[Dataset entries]
- - - -

(** * Superbot risk core: a shallow embedding of the Python sources

    The development embeds four components of the repository and states
    their documented properties over the embedding:

    - [BadBank]          src/core/bad_bank.py        (toxic-asset ledger)
    - [TickPressure]     src/ai_core/tick_pressure.py (order flow, VPIN)
    - [LiquidityMapper]  src/ai_core/liquidity_mapper.py (pivot clustering)
    - [RiskManager]      src/risk_manager.py          (zone recovery)

    The remaining functions of these files follow in [BadBankView]
    (ledger queries), [TickWindow] and [CombinedAnalysis] (tick window,
    pressure metrics, combined analysis), [LiquidityMap] (pivots, map,
    entry veto) and [RiskTools] (retry utility, status queries);
    [RiskView] holds the predicates the frame properties are stated
    with.

    Conventions of the embedding.
    - Python [float] values are idealised as exact rationals [Q]; the
      decimal literals of the source ([0.01], [2.5], [0.0005], ...) are
      the same literals here.  Comparisons are the boolean ones of [Q].
    - Python [int] values are [Z]; [len] is [length] (a [nat]).
    - A [dict] keyed by symbol or ticket is a [gmap]; [toxic_assets],
      whose iteration order matters, is an association list in
      insertion order.
    - A call into a collaborator that is not part of the sources (broker,
      coordinator, sizing module, clock) yields an [outcome]: a value or
      a raised exception.
    - [np.std], whose value is not rational, and [math.log] are
      parameters; what is proved holds whatever they return. *)

From Stdlib Require Import QArith Qabs Qround Lqa ZArith Lia Sorted.
From stdpp Require Import gmap strings list fin_maps.

Local Open Scope Q_scope.

(** ** Shared vocabulary *)

(** Result of a call that may raise. *)
Inductive outcome (A : Type) : Type :=
  | Ret (a : A)
  | Raise.
Arguments Ret {A} a.
Arguments Raise {A}.

(** Strict comparison [x < y] on floats. *)
Definition Qltb (x y : Q) : bool := negb (Qle_bool y x).

(** [needle in hay] on Python strings. *)
Fixpoint contains (needle hay : string) : bool :=
  if String.prefix needle hay then true
  else match hay with
       | EmptyString => false
       | String _ hay' => contains needle hay'
       end.

(** [sum(xs)] on a list of floats. *)
Definition sumQ (xs : list Q) : Q := fold_left Qplus xs 0.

- - - -

WHAT THE TASK REQUIRES: From the records above, pull out every line containing the word "queries".

EXERCISE OUTPUT:
    (ledger queries), [TickWindow] and [CombinedAnalysis] (tick window,
    entry veto) and [RiskTools] (retry utility, status queries);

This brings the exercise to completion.